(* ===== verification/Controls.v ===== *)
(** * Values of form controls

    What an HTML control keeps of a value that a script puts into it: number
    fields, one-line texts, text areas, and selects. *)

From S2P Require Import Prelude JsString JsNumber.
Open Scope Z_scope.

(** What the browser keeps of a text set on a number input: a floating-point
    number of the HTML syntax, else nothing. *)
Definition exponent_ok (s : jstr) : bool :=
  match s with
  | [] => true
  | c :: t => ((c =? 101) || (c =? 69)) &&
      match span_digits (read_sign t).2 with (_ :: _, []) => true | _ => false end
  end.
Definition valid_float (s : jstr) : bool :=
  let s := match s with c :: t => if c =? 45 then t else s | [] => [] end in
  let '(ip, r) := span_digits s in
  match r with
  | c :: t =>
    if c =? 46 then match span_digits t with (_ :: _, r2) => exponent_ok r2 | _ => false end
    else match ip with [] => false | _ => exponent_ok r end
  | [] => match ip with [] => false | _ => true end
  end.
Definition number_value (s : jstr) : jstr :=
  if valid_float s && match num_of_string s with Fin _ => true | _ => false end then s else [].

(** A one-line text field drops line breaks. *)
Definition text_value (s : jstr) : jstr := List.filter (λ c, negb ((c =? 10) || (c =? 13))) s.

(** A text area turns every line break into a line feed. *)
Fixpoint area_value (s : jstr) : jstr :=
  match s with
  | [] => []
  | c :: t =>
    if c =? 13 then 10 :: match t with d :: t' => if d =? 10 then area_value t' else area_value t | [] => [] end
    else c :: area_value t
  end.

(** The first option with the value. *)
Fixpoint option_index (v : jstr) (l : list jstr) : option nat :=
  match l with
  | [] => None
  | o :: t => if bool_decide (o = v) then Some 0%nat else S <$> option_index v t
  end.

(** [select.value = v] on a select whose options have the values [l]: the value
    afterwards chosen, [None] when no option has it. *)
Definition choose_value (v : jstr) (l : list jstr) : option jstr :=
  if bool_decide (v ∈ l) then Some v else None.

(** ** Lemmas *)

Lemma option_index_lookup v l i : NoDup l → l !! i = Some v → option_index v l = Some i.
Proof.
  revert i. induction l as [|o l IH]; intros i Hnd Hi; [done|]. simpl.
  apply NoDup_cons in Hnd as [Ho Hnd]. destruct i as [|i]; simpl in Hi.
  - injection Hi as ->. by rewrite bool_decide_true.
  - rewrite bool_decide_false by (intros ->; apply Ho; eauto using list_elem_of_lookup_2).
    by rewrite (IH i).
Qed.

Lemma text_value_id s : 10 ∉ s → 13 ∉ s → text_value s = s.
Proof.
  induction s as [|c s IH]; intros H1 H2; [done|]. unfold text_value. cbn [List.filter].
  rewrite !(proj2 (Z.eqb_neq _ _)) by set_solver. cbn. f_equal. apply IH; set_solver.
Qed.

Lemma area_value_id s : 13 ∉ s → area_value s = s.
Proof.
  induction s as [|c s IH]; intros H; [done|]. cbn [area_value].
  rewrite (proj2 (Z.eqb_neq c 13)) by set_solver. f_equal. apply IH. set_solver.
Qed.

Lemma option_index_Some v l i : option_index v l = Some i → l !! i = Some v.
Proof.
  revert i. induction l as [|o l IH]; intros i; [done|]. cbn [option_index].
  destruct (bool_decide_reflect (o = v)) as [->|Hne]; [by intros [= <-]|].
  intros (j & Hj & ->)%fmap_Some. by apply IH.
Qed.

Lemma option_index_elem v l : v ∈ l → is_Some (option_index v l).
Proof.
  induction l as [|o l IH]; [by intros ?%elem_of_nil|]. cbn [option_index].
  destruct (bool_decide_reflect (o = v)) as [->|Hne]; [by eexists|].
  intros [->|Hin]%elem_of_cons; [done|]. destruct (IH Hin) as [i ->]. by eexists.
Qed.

---

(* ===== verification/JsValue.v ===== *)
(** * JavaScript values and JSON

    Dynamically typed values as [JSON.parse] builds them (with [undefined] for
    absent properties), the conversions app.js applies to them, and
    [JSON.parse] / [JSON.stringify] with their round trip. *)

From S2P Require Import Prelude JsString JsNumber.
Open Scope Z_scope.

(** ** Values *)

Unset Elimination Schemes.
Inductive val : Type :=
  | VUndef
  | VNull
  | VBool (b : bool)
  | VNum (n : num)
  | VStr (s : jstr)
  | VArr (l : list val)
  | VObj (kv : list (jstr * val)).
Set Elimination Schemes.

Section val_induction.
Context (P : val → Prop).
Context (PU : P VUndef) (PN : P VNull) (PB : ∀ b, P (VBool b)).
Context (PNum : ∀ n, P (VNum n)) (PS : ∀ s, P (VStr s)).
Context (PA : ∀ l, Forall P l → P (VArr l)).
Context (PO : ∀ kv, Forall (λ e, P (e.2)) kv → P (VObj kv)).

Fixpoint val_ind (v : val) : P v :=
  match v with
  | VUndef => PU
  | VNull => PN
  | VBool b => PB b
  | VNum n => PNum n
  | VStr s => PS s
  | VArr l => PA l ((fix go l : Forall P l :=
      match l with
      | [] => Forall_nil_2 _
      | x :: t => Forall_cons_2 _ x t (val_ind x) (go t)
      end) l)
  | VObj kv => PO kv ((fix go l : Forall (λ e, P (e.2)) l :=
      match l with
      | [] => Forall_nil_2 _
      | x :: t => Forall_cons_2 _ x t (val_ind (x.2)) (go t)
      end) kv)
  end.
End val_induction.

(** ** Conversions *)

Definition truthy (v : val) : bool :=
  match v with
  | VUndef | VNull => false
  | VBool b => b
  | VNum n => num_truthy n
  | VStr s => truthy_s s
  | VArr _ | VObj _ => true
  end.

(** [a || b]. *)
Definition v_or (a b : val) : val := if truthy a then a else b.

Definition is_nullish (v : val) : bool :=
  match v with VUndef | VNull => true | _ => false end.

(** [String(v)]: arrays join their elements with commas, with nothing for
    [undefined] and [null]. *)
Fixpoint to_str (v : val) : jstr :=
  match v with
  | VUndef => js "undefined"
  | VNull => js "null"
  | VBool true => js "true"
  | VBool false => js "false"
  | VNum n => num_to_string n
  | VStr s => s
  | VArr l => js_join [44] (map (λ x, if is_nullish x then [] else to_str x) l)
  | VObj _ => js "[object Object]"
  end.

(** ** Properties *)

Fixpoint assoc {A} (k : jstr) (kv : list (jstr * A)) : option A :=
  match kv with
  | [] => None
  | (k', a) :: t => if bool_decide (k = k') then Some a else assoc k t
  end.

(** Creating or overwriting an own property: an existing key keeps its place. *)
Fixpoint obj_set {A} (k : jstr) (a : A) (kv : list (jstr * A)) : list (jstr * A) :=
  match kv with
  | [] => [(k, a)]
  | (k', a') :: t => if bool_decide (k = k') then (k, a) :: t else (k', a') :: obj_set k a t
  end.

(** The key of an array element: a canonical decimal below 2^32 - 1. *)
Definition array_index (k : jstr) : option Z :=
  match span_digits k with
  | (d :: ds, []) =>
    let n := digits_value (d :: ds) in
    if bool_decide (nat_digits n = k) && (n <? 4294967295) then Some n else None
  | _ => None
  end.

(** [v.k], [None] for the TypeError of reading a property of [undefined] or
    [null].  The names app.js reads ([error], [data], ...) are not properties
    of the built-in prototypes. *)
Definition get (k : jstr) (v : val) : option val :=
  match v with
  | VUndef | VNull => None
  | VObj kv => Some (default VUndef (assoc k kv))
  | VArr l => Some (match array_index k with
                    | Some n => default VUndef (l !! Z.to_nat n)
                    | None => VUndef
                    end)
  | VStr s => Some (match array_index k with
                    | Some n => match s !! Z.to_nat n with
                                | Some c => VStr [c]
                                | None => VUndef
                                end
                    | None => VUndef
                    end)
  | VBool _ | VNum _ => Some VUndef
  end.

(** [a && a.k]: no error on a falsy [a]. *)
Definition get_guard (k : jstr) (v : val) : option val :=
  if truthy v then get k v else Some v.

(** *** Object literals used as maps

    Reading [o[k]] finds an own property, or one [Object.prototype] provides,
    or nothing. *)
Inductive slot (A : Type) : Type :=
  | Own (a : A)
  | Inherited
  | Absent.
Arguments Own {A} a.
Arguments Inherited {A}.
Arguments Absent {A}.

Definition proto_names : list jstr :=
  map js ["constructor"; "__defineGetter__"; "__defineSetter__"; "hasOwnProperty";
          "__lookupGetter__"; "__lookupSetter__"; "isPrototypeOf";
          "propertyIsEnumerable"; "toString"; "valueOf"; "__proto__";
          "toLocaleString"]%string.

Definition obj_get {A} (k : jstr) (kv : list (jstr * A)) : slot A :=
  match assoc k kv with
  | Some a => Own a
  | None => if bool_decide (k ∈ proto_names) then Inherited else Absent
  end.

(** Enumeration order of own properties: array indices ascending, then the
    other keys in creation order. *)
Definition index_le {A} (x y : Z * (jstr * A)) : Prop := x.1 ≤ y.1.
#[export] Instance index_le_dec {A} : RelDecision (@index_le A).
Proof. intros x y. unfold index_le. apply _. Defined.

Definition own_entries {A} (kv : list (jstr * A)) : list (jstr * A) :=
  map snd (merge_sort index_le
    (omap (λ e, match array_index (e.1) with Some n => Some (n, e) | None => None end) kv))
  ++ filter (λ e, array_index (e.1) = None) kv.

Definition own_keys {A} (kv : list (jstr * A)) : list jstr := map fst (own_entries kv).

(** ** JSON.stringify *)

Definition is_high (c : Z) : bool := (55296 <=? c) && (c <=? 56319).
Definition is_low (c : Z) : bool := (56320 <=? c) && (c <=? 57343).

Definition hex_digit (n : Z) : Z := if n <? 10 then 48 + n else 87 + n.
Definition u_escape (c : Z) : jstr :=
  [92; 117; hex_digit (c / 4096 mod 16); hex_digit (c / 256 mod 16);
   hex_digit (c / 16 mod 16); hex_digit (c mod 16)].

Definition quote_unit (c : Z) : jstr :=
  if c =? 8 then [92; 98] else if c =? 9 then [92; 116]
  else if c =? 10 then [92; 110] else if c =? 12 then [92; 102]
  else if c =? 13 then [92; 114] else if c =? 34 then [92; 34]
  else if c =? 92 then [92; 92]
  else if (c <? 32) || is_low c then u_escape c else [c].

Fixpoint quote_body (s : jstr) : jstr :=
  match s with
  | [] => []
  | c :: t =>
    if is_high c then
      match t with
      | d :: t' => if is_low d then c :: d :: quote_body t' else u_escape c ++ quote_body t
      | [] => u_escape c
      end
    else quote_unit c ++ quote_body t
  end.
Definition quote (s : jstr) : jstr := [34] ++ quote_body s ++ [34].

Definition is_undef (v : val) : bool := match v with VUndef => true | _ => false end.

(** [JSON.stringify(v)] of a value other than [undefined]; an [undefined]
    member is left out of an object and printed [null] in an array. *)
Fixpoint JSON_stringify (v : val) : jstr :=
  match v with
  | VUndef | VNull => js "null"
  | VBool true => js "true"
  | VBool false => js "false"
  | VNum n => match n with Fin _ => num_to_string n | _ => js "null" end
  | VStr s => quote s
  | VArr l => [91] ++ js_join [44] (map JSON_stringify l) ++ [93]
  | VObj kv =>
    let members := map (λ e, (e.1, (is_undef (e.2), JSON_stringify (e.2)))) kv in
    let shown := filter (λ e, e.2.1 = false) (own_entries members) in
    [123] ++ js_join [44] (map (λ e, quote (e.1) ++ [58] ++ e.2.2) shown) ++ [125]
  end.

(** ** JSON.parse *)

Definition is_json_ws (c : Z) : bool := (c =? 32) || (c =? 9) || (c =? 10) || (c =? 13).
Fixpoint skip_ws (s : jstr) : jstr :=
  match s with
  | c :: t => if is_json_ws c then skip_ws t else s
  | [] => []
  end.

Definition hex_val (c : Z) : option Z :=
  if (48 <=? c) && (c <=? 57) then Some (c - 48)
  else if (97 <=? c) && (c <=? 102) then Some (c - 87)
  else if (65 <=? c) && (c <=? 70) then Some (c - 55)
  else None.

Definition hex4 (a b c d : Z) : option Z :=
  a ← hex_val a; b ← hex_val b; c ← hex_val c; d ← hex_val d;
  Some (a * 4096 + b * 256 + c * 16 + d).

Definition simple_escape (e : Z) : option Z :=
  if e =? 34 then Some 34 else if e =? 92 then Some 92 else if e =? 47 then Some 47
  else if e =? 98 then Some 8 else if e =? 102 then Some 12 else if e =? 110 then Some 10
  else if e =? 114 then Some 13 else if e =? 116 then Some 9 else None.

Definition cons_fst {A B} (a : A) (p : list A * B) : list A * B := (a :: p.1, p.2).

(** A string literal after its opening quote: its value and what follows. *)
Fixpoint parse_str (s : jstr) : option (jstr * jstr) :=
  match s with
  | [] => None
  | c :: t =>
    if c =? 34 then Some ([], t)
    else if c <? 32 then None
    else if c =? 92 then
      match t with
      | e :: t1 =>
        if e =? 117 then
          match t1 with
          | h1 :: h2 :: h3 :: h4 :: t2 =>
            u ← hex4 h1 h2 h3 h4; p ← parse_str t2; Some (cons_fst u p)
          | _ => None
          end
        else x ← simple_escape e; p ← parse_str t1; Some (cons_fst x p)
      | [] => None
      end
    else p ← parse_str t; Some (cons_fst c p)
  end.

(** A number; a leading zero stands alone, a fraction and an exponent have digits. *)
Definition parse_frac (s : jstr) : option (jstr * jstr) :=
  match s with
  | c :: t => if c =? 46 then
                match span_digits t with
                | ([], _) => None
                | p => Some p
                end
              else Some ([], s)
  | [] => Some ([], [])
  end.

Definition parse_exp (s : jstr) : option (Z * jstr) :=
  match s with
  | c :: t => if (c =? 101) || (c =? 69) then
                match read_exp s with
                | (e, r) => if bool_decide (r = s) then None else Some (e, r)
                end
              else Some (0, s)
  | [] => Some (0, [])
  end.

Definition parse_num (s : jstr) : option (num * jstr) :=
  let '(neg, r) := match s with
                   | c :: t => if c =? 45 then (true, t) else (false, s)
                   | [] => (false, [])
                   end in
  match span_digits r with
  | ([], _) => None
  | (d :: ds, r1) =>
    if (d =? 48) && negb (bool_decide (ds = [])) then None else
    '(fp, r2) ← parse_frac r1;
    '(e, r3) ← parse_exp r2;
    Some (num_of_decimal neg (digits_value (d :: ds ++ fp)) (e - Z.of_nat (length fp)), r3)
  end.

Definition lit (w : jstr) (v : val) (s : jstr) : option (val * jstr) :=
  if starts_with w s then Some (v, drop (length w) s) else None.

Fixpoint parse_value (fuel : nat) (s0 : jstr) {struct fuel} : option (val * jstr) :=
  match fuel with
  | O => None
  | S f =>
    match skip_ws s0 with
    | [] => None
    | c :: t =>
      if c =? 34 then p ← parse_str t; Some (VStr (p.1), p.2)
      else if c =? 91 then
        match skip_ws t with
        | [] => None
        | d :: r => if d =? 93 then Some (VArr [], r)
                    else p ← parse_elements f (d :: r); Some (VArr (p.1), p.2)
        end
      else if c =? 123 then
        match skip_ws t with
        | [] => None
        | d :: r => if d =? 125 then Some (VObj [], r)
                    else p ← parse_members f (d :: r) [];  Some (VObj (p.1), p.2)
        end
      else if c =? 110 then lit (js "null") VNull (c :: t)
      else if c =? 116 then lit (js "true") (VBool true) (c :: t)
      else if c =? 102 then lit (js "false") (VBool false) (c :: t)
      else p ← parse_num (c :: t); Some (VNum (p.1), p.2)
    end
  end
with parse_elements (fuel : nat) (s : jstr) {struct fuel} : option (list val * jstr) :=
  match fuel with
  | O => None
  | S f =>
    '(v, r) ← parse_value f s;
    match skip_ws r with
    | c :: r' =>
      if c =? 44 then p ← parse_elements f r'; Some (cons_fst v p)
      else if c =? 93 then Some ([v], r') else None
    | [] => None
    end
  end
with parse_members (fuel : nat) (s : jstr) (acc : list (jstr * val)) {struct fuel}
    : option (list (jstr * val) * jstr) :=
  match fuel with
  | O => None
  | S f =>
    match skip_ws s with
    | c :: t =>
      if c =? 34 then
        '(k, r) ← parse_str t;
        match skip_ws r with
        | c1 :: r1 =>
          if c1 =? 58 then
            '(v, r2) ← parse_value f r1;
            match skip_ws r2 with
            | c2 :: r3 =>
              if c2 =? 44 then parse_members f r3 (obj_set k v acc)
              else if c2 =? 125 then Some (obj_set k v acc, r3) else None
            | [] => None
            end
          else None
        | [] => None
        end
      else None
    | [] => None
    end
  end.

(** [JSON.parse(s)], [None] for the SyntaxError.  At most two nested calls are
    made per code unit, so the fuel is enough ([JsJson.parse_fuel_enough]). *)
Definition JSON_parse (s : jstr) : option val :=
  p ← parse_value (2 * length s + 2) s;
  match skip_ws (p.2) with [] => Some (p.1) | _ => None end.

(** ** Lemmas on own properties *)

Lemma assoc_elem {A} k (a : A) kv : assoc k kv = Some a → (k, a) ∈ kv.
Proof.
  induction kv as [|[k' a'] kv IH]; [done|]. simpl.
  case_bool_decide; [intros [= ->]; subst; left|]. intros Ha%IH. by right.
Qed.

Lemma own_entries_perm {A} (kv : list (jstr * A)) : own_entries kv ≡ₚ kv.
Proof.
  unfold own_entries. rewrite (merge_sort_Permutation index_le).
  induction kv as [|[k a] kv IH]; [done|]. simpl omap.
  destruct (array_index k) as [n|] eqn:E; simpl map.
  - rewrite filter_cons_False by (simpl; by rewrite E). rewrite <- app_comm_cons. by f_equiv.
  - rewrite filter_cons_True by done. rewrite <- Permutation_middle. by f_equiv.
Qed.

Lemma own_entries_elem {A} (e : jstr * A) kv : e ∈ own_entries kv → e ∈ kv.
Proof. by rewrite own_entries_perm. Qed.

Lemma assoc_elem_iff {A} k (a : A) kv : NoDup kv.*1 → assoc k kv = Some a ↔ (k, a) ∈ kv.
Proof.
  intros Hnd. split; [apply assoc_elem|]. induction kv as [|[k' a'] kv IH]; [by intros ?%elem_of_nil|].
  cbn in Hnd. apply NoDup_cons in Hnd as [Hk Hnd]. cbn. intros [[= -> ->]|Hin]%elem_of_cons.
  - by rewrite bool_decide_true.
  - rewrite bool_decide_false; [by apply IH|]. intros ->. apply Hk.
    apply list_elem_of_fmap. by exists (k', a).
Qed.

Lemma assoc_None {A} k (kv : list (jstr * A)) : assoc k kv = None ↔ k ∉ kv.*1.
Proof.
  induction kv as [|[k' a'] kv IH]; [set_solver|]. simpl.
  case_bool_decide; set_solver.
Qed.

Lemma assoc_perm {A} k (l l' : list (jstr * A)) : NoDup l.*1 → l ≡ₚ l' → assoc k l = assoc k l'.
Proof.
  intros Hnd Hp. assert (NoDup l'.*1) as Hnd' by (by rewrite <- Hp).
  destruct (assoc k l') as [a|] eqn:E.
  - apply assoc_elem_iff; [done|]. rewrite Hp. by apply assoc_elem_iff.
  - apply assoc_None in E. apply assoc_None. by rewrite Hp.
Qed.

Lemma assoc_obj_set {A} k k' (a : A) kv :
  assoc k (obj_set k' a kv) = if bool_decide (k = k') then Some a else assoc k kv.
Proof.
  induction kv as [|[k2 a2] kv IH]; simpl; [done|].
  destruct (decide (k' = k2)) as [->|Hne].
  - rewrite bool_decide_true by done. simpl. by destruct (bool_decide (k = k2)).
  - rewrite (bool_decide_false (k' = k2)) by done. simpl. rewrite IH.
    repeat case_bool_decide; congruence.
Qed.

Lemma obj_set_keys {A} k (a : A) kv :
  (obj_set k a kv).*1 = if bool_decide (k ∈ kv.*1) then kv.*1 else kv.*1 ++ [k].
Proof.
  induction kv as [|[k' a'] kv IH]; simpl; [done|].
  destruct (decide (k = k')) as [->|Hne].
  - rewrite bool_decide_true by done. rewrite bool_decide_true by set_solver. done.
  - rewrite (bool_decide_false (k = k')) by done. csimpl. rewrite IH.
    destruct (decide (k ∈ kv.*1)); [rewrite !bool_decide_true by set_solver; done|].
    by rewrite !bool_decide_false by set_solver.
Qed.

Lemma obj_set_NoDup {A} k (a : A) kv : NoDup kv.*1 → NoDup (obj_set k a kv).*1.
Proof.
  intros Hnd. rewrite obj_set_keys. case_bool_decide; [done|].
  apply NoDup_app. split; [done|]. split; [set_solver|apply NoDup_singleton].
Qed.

---

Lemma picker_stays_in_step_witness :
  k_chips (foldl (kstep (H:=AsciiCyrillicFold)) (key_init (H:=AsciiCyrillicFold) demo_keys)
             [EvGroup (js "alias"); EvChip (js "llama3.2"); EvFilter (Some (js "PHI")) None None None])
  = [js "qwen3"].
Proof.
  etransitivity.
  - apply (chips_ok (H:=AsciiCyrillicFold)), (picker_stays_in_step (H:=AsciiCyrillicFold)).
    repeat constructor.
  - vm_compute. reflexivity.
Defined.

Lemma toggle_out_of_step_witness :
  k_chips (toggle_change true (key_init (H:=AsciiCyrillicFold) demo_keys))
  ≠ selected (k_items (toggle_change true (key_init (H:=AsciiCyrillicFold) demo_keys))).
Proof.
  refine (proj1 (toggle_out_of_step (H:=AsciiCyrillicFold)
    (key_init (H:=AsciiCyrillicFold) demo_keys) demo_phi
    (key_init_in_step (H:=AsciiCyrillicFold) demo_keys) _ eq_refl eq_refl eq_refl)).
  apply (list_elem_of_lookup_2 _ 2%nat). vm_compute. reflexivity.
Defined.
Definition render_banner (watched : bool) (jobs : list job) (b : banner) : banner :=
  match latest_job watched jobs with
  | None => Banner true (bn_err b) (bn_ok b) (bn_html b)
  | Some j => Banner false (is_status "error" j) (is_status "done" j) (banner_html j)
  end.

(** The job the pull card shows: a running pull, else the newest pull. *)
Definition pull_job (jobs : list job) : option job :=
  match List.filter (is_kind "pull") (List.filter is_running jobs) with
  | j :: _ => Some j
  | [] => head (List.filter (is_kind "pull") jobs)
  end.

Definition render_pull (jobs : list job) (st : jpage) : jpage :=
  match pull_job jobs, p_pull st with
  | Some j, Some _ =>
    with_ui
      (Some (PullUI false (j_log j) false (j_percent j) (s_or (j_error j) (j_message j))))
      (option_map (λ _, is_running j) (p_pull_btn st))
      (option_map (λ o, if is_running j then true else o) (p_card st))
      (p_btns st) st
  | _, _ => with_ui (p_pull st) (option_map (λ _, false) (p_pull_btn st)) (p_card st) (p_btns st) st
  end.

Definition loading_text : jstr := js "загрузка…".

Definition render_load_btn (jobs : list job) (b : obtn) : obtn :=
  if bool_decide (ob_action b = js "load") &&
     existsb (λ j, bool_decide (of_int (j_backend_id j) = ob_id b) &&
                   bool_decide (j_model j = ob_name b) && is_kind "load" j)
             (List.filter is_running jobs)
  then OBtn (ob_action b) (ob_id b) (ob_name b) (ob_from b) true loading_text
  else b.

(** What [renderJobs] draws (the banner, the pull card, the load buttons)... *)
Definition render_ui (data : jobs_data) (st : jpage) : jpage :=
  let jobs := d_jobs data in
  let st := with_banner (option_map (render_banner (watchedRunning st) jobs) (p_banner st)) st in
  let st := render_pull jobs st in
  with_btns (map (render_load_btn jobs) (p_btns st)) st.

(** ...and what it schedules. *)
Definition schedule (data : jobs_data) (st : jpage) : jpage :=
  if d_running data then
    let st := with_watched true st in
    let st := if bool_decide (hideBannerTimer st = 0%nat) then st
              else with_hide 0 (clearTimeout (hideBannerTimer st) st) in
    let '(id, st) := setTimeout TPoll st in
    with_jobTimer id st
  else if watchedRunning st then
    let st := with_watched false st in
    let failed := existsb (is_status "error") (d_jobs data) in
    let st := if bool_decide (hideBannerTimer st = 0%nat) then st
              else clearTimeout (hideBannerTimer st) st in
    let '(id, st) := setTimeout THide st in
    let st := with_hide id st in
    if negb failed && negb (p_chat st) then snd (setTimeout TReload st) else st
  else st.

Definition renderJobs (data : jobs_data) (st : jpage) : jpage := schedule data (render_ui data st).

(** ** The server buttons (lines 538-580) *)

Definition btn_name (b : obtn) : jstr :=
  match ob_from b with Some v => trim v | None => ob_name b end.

---

Look above for the line with "by rewrite (IH i)."; retype exactly that line, every line after it up to the line with "induction s as [|c s IH]; intros H;", and that line too, nothing else.

### Written solution
    by rewrite (IH i).
Qed.

Lemma text_value_id s : 10 ∉ s → 13 ∉ s → text_value s = s.
Proof.
  induction s as [|c s IH]; intros H1 H2; [done|]. unfold text_value. cbn [List.filter].
  rewrite !(proj2 (Z.eqb_neq _ _)) by set_solver. cbn. f_equal. apply IH; set_solver.
Qed.

Lemma area_value_id s : 13 ∉ s → area_value s = s.
Proof.
  induction s as [|c s IH]; intros H; [done|]. cbn [area_value].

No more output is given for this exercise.